Enrollment in the class of governors who have “suspended” their 2016 presidential races has now grown to nine. This includes two sitting governors – Chris Christie (NJ) who has two more years in his final term and Scott Walker (WI) who faces no term limits, and seven former governors – Lincoln Chafee (RI), Jim Gilmore (VA), Mike Huckabee (AR), Bobby Jindal (LA), Martin O’Malley (MD), George Pataki (NY) and Rick Perry (TX).
To what will they aspire to next? Will they be content just to leave the national stage, perhaps each tacking a lawn sign to the wall of their garage to remind them of what might have been? Or will at least some of them start to dream of a vice presidential nomination or cabinet post in the next administration? After all, aren’t the skills of a state’s chief executive similar to those required of the head of a major part of the federal government?
Even if the governors themselves do not find those positions alluring, most will find their actions between now and November interpreted in that light. Was their eventual endorsement of the party nominee delivered with apparently sincere enthusiasm? Did it come at a particularly helpful moment? Are they being active surrogate speakers or fundraisers? And pundits will be examining the actions of Governors Christie and Walker to gauge the extent to which their actions in their home states during the rest of 2016 seem more addressed to a national than local audience.

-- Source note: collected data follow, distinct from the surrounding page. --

(** ** The properties of configuration space *)

(** The byte of a function's configuration space that a state holds, behind the legacy
    ports. *)
Definition cfg_byte (init wm w1c : Z -> Z) (s : pci_state) (a : pci_address_t)
    (i : Z) : Z :=
  dbyte (cfg init wm w1c s (config_address a i)) (i mod 4).

(** [size] bytes from [offset] on as a little-endian number. *)
Definition bytes_value (f : Z -> Z) (offset size : Z) : Z :=
  if size =? 1 then f offset
  else if size =? 2 then f offset + 256 * f (offset + 1)
  else f offset + 256 * f (offset + 1) + 65536 * f (offset + 2) + 16777216 * f (offset + 3).

Lemma part_dword_bytes d offset size : 0 <= d < 2 ^ 32 -> access_ok offset size 4096 ->
  part_dword d offset size = bytes_value (fun i => dbyte d (i mod 4)) offset size.
Proof.
  intros Hd Hacc. rewrite part_dword_div by done. destruct Hacc as (Ho & _ & Hs).
  unfold bytes_value, dbyte.
  destruct Hs as [->|[[-> He]|[-> He]]]; cbn [Z.eqb Pos.eqb].
  - done.
  - assert (offset mod 4 = 0 /\ (offset + 1) mod 4 = 1 \/ offset mod 4 = 2 /\ (offset + 1) mod 4 = 3)
      as [[-> ->]|[-> ->]] by divlia.
    + change (2 ^ (8 * 0)) with 1. change (2 ^ (8 * 1)) with 256. change (2 ^ (8 * 2)) with 65536. divlia.
    + change (2 ^ (8 * 2)) with 65536. change (2 ^ (8 * 3)) with 16777216. divlia.
  - assert (offset mod 4 = 0 /\ (offset + 1) mod 4 = 1 /\ (offset + 2) mod 4 = 2 /\
      (offset + 3) mod 4 = 3) as (-> & -> & -> & ->) by divlia.
    change (2 ^ (8 * 0)) with 1. change (2 ^ (8 * 1)) with 256. change (2 ^ (8 * 2)) with 65536.
    change (2 ^ (8 * 3)) with 16777216. change (2 ^ (8 * 4)) with 4294967296. divlia.
Qed.

(** inside one ECAM region every configuration byte has an address of its own in
    the region's window: two accesses to buses the region decodes agree on their address
    only when they agree on bus, device, function and offset. *)
Lemma ecam_pointer_injective r a b i j :
  region_ok r -> addr_ok a -> addr_ok b ->
  start_bus r <= bus a <= end_bus r -> start_bus r <= bus b <= end_bus r ->
  0 <= i < 4096 -> 0 <= j < 4096 ->
  let window := virtual_base r + (end_bus r - start_bus r + 1) * 2 ^ 20 in
  virtual_base r <= ecam_pointer r a i < window /\
  (ecam_pointer r a i = ecam_pointer r b j ->
   bus a = bus b /\ device_ a = device_ b /\ function_ a = function_ b /\ i = j).
Proof.
  intros Hr Ha Hb Ia Ib Hi Hj. cbn zeta.
  destruct (ecam_pointer_offset r a i Hr Ha Ia Hi) as [-> R1].
  destruct (ecam_pointer_offset r b j Hr Hb Ib Hj) as [-> R2].
  split; [lia|]. unfold ecam_offset. destruct Ha, Hb. intros E.
  assert (bus a = bus b) by lia. assert (device_ a = device_ b) by lia.
  assert (function_ a = function_ b) by lia. lia.
Qed.

Section ConfigProperties.
Context (init wm w1c : Z -> Z).
Context (init_range : forall k, 0 <= init k < 2 ^ 32).
Context (wm_range : forall k, 0 <= wm k < 2 ^ 32).

(** through the legacy ports, [pci_config_read] of 1, 2 or 4 aligned bytes returns
    those bytes of the function's 256-byte configuration space, least significant first;
    it changes no byte of any function and gives the lock back. *)
Lemma config_read_bytes a offset size v s :
  legacy s -> addr_ok a -> segment a = 0 -> access_ok offset size 256 ->
  exists s', pci_config_read (mech1 init wm w1c) a offset size (Some v) s =
    Done (PCI_STATUS_SUCCESS, Some (bytes_value (cfg_byte init wm w1c s a) offset size)) s' /\
    legacy s' /\ forall b i, cfg_byte init wm w1c s' b i = cfg_byte init wm w1c s b i.
Proof using init_range wm_range.
  intros Hs Ha Hseg Hacc.
  destruct (wp_inv _ _ _ (wp_read_dword init wm w1c init_range wm_range a offset size v s Hs Ha Hseg Hacc))
    as (r & s' & E & -> & Hm). exists s'. rewrite E.
  assert (access_ok offset size 4096) as Hacc' by (destruct Hacc as (? & ? & ?);
    split; [lia|split; [lia|done]]).
  rewrite part_dword_bytes by (done || by apply dword_range).
  split; [|split; [by eapply moved_legacy|]].
  - do 2 f_equal. f_equal. unfold bytes_value, cfg_byte. destruct Hacc as (H0 & H1 & Hsz).
    assert (forall j, 0 <= j < size -> config_address a (offset + j) = config_address a offset) as Hj.
    { intros j Hj. rewrite <- (config_address_dword a (offset + j)), <- (config_address_dword a offset)
        by (done || lia). f_equal. destruct Hsz as [->|[[-> ?]|[-> ?]]]; divlia. }
    destruct Hsz as [->|[[-> ?]|[-> ?]]]; cbn [Z.eqb Pos.eqb]; [done|by rewrite Hj by lia|].
    by rewrite !Hj by lia.
  - intros b i. unfold cfg_byte. destruct Hm as [_ Hf]. by rewrite Hf.
Qed.

(** Through the legacy ports, [pci_config_write] to a register that keeps what is
    written to it replaces exactly the bytes it covers: every other byte of every
    function of segment 0 stays as it was, also for 1 and 2 byte writes, which rewrite
    the whole dword. *)
Lemma config_write_bytes a offset size value s :
  legacy s -> addr_ok a -> segment a = 0 -> access_ok offset size 256 -> 0 <= value < 2 ^ 32 ->
  wm (config_address a offset) = 2 ^ 32 - 1 ->
  exists s', pci_config_write (mech1 init wm w1c) a offset size value s = Done PCI_STATUS_SUCCESS s' /\
    legacy s' /\ forall b i, addr_ok b -> segment b = 0 -> 0 <= i < 256 ->
      cfg_byte init wm w1c s' b i =
      if bool_decide (b = a /\ offset <= i < offset + size) then dbyte value (i - offset)
      else cfg_byte init wm w1c s b i.
Proof using init_range wm_range.
  intros Hs Ha Hseg Hacc Hv Hkeep.
  destruct (wp_inv _ _ _ (wp_write_dword init wm w1c init_range wm_range a offset size value s
    Hs Ha Hseg Hacc Hv)) as (r & s' & E & -> & Hm). exists s'. rewrite E.
  split; [done|]. split; [by eapply moved_legacy|]. intros b i Hb Hsb Hi. unfold cfg_byte.
  destruct Hm as [_ Hf]. rewrite Hf. unfold cfg_write. destruct Hacc as (H0 & H1 & Hsz).
  destruct (Z.eqb_spec (config_address b i) (config_address a offset)) as [Ek|Ek].
  - apply config_address_inj in Ek as [-> Ed]; [|done|done|congruence|done|lia].
    rewrite <- (config_address_dword a i), Ed, config_address_dword by (done || lia).
    pose proof (dword_range init wm w1c init_range wm_range (pci_trace s) (config_address a offset)) as Rd.
    destruct (Z.eqb_spec size 4) as [->|H4].
    + rewrite keep_all by done. assert (offset mod 4 = 0) by lia.
      rewrite bool_decide_true by (split; [done|divlia]). f_equal. divlia.
    + assert (access_ok offset size 4096) as Hacc' by (split; [lia|split; [lia|done]]).
      rewrite keep_all by (by apply merge_range || done). rewrite merge_dword_byte by (done || divlia).
      destruct (Z.leb_spec (offset mod 4) (i mod 4)), (Z.ltb_spec (i mod 4) (offset mod 4 + size));
        cbn [andb].
      * rewrite bool_decide_true by (split; [done|divlia]). f_equal. divlia.
      * rewrite bool_decide_false by (intros [_ ?]; divlia). done.
      * rewrite bool_decide_false by (intros [_ ?]; divlia). done.
      * rewrite bool_decide_false by (intros [_ ?]; divlia). done.
  - rewrite bool_decide_false; [done|]. intros [-> Hin]. apply Ek.
    rewrite <- (config_address_dword a i), <- (config_address_dword a offset) by (done || lia).
    f_equal. destruct Hsz as [->|[[-> ?]|[-> ?]]]; divlia.
Qed.

(** C29: through the configuration ports (no ECAM region), with registers as the PCI specification
    describes them, [pci_read_bar] with a probe returns. When it does not succeed no dword of
    configuration space has changed; when it does, every dword is as before, the BARs and the
    command register included, but for the set bits of the function's status register that a one
    clears: these are lost. The size is [2 ^ n] for a BAR that decodes [2 ^ n] bytes, one of 64
    bits included. *)
Theorem read_bar_restores a i s :
  legacy s -> addr_ok a -> segment a = 0 -> 0 <= i < 6 -> documented wm w1c a ->
  exists r s', pci_read_bar (mech1 init wm w1c) a i true s = Done r s' /\ legacy s' /\
    (forall k, cfg init wm w1c s' k =
       if (r.1 =? PCI_STATUS_SUCCESS) && (k =? config_address a 4)
       then cfg init wm w1c s k &&& Z.lnot (w1c k) else cfg init wm w1c s k) /\
    forall bar n, r = (PCI_STATUS_SUCCESS, Some bar) -> decodes init wm w1c a s i bar n ->
      bar_size bar = 2 ^ n.
Proof using init_range wm_range.
  intros Hs Ha Hseg Hi Hdoc.
  destruct (wp_inv _ _ _ (wp_read_bar init wm w1c init_range wm_range a s Ha Hseg Hs i s Hi Hdoc
    ltac:(split; [by destruct s|done]))) as (r & s' & E & Hm & Hb).
  exists r, s'. split; [done|]. split; [by eapply moved_legacy|]. split; [|done].
  intros k. destruct Hm as [_ Hm]. rewrite Hm. by destruct (r.1 =? PCI_STATUS_SUCCESS).
Qed.

(** [pci_find_capability] returns whatever the capability list looks like, loops
    included: it finds the first of the first 48 entries with the wanted identifier, and
    answers "not found" when the function has no list or none of them has it. *)
Lemma capability_first a id s :
  legacy s -> addr_ok a -> segment a = 0 ->
  exists r s', pci_find_capability (mech1 init wm w1c) a id s = Done r s' /\
    (forall k, cfg init wm w1c s' k = cfg init wm w1c s k) /\
    if has_caps init wm w1c a s then cap_result init wm w1c a s (cap_first init wm w1c a s) id r
    else r = (PCI_STATUS_NOT_FOUND, None).
Proof using init_range wm_range.
  intros Hs Ha Hseg.
  destruct (wp_inv _ _ _ (wp_find_capability init wm w1c init_range wm_range a s Ha Hseg Hs id s
    ltac:(split; [by destruct s|done]))) as (r & s' & E & Hm & Hr).
  exists r, s'. split; [done|]. split; [apply Hm|done].
Qed.
End ConfigProperties.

The vice presidency, almost by definition, is first prize for a runner-up, but it is a long shot and in modern times not one often offered to a governor. During the entire 20th century, only four governors were nominated: Thomas Marshall of Indiana elected with Woodrow Wilson in 1912 and 1916; Calvin Coolidge from Massachusetts defeated with James Cox four years later, California’s Earl Warren who lost with Thomas Dewey in 1948; and Spiro Agnew from Maryland, who was elected twice with Richard Nixon in 1968 and 1972. Since then, former New York Governor Nelson Rockefeller was elevated to the post by President Gerald Ford in 1974 but not chosen for the re-election ticket, and Alaska Governor Sarah Palin was John McCain’s running mate in 2008.
The cabinet, in contrast, is at least technically large enough to hold all nine Republican and two Democratic present or former governors who launched presidential campaigns during 2015, but here too history suggests that few, if any, will be chosen.
The 11 most recent presidents – Eisenhower through Obama – have had a total of 339 cabinet secretaries but only 39 of the people they chose had prior experience as governors. Each president chose an average of fewer than four, ranging from former Texas Governor George W. Bush, who tapped nine, to former Texas Senator Lyndon Johnson, who named none (although he did retain three former governors President Kennedy had appointed).
It is noteworthy that Bush’s attraction to the pool of his former colleagues was not shared by the other Presidents who themselves had been governors, with President Carter choosing four (albeit in only term), President Reagan three, and President Clinton two.
Surveying the cabinet prospects for the eight present and former governors to enter and leave (or suspend their participation in) the 2016 presidential race so far, three – Christie (NJ), Perry (TX) and Walker (WI) – would be the second governor of their state to enter the cabinet since 1953. The others who have ended their campaigns – Chafee (RI), Gilmore (VA), Huckabee (AR), Jindal (LA), O’Malley (MD) and Pataki (NY) – would be the first.
Notwithstanding geography, for any of the governors who launched ultimately unsuccessful campaigns for a 2016 presidential nomination who are interviewed for the cabinet, which post(s) should they seek? The ones in which they have the greatest expertise and interest would be a good place to start. After that, though, they might want to make sure the Departments of Agriculture, Health and Human Services, or Interior are on their list. Fully 16 of the 39 cabinet slots given to governors since the Eisenhower administration were in one of those three agencies.
One final note in this first entry for the Center on the American Governor blog: only seven of the 39 governors to serve in the cabinet had run for president. So, the odds are small that any of the governors to run for president this time will wind up in the cabinet. But, as is so often true in politics – and as 2016 so far is demonstrating vividly – anything can happen.